Q. The locus of the orthocentre of the triangle formed by the lines $(1 + p )x -p y + p (1 + p) = 0 (1+ q)x-qy + q (1+ q) = 0$ and $y = 0$, where $p\ne q$ is
IIT JEEIIT JEE 2009Straight Lines
Solution:
Given, lines are $(1+p) x-p y+p(1+p)=0 ....$ (i)
and $(1+q) x-q y+q(1+q)=0....$(ii)
On solving Eqs. (i) and (ii), we get
$C\{p q,(1+p)(1+q)\}$
$\therefore$ Equation of altitude $C M$ passing through $C$ and perpendicular to $A B$ is
$x=p q .....$(iii)
$\because$ Slope of line (ii) is $\left(\frac{1+ q}{q}\right)$
$\therefore$ Slope of altitude $B N$ (as shown in figure) is $\frac{-q}{1+q}$.
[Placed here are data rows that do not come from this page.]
(** * Course platform scraper: retry wrapper, page parser, pagination and
      record normalisation, embedded from the Python sources

    Sources embedded here:
    - [config/settings.py]               (the request and retry constants)
    - [src/scrapers/user_scraper.py]     ([UserScraper])
    - [src/scrapers/financial_scraper.py] ([FinancialScraper])
    - [src/models/data_models.py]        ([User], [FinancialMetrics])

    Conventions of the embedding.
    - Python [str] values are Rocq strings of ASCII characters (code points
      below 128); [lower], [strip] and the digit class act on ASCII.
    - Python [int] is [Z].  Python [float] is [pyfloat], the IEEE 754
      binary64 numbers: a finite value is kept as the rational it denotes,
      and every conversion and operation rounds to the nearest binary64
      value (ties to even) as the interpreter does, with the two zeros, the
      two infinities and NaN.
    - A [dict] with string keys is a [gmap string pyval]; an absent key is
      an unset field.
    - Exceptions are values of [exn]; a computation that may raise returns a
      [res].  Effects (the HTTP calls made, the arguments of [time.sleep],
      the values drawn from [uuid.uuid4] and [datetime.now]) are threaded
      through an explicit [io] state; what the outside world answers (the
      HTTP session, the HTML parser with the configured selectors applied,
      the identifiers and the clock) is a variable of the section that
      embeds each class.
    - [logger] calls and the debugging copy of the HTML written by
      [_save_raw_html] (which swallows its own errors) have no influence on
      results and are left out. *)

From Stdlib Require Import ZArith QArith Qround Qabs Lqa String Ascii List Lia Bool DecimalString.
From stdpp Require Import gmap strings.
Import ListNotations.

Open Scope string_scope.

(** ** Exceptions and results *)

Inductive exn : Type :=
| RequestException (msg : string)  (* requests.RequestException raised by session.get *)
| HTTPError (msg : string)         (* raised by Response.raise_for_status *)
| UserScrapingError (msg : string)
| FinancialScrapingError (msg : string)
| ValidationError (msg : string)
| ValueError
| TypeError
| IndexError
| KeyError
| ZeroDivisionError
| AttributeError
| OverflowError
| OtherError (msg : string).

(** [isinstance(e, requests.RequestException)]: [HTTPError] is a subclass. *)
Definition is_RequestException (e : exn) : bool :=
  match e with
  | RequestException _ | HTTPError _ => true
  | _ => false
  end.

Definition is_ValidationError (e : exn) : bool :=
  match e with
  | ValidationError _ => true
  | _ => false
  end.

(** [str(e)] as it appears in the f-strings of the sources. *)
Definition str_exn (e : exn) : string :=
  match e with
  | RequestException m | HTTPError m | UserScrapingError m
  | FinancialScrapingError m | ValidationError m | OtherError m => m
  | ValueError => "ValueError"
  | TypeError => "TypeError"
  | IndexError => "IndexError"
  | KeyError => "KeyError"
  | ZeroDivisionError => "ZeroDivisionError"
  | AttributeError => "AttributeError"
  | OverflowError => "OverflowError"
  end.

Inductive res (A : Type) : Type :=
| Ret (a : A)
| Raise (e : exn).
Arguments Ret {A} a.
Arguments Raise {A} e.

Definition bind {A B : Type} (m : res A) (k : A -> res B) : res B :=
  match m with
  | Ret a => k a
  | Raise e => Raise e
  end.

Declare Scope res_scope.
Delimit Scope res_scope with res.
Notation "'do' x <- m ; k" := (bind m (fun x => k))
  (at level 10, x name, m at level 100, k at level 200) : res_scope.
Notation "'do_' m ; k" := (bind m (fun _ => k))
  (at level 10, m at level 100, k at level 200) : res_scope.

Definition str_of_Z (z : Z) : string := NilZero.string_of_int (Z.to_int z).

(** ** config/settings.py *)

Module settings.

Record t : Type := {
  COURSE_URL : string;
  ANALYTICS_URL : string;
  REQUEST_TIMEOUT : Z;
  REQUEST_DELAY : Z;
  MAX_RETRIES : Z;
  RETRY_BACKOFF_FACTOR : Q;
  RETRY_STATUS_FORCELIST : list Z
}.

(** The values of the module as it is loaded.  [main.configure_settings]
    can overwrite [MAX_RETRIES] (--retries) before the scrapers run. *)
Definition defaults : t := {|
  COURSE_URL := "https://harkirat.classx.co.in/new-courses/8-live-0-100-complete";
  ANALYTICS_URL := "https://harkirat.classx.co.in/dashboard/analytics";
  REQUEST_TIMEOUT := 30;
  REQUEST_DELAY := 3;
  MAX_RETRIES := 3;
  RETRY_BACKOFF_FACTOR := 0.5;
  RETRY_STATUS_FORCELIST := [429; 500; 502; 503; 504]%Z
|}.

End settings.

(** ** The HTTP session and the effects of a run *)

Record response : Type := {
  status_code : Z;
  reason : string;
  text : string
}.

(** [Response.raise_for_status] of the requests library: an [HTTPError] for
    every status in 400..599, nothing otherwise. *)
Definition raise_for_status (url : string) (r : response) : res unit :=
  if ((400 <=? status_code r) && (status_code r <? 500))%Z then
    Raise (HTTPError (str_of_Z (status_code r) ++ " Client Error: " ++ reason r
                      ++ " for url: " ++ url))
  else if ((500 <=? status_code r) && (status_code r <? 600))%Z then
    Raise (HTTPError (str_of_Z (status_code r) ++ " Server Error: " ++ reason r
                      ++ " for url: " ++ url))
  else Ret tt.

(** What has happened so far: the number of [session.get] calls made, the
    arguments passed to [time.sleep] (oldest first), and the number of
    values drawn from [uuid.uuid4] / [datetime.now]. *)
Record io : Type := {
  calls : nat;
  sleeps : list Z;
  ticks : nat
}.

Definition io0 : io := {| calls := 0; sleeps := []; ticks := 0 |}.

Definition count_call (st : io) : io :=
  {| calls := S (calls st); sleeps := sleeps st; ticks := ticks st |}.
$\therefore$ Equation of $B N$ is $y-0=\frac{-q}{1+q}(x+p)$
$\Rightarrow y=\frac{-q}{(1+q)}(x+p) .....$(iv)
Let orthocentre of triangle be $H(h, k)$, which is the point of intersection of Eqs. (iii) and (iv).
On solving Eqs. (iii) and (iv), we get
$x=p q$
$y=-p q$
$\Rightarrow h=p q$
and $ k=-p q$
$\therefore h+k=0$
$\therefore$ Locus of $H(h, k)$ is $x+y=0$.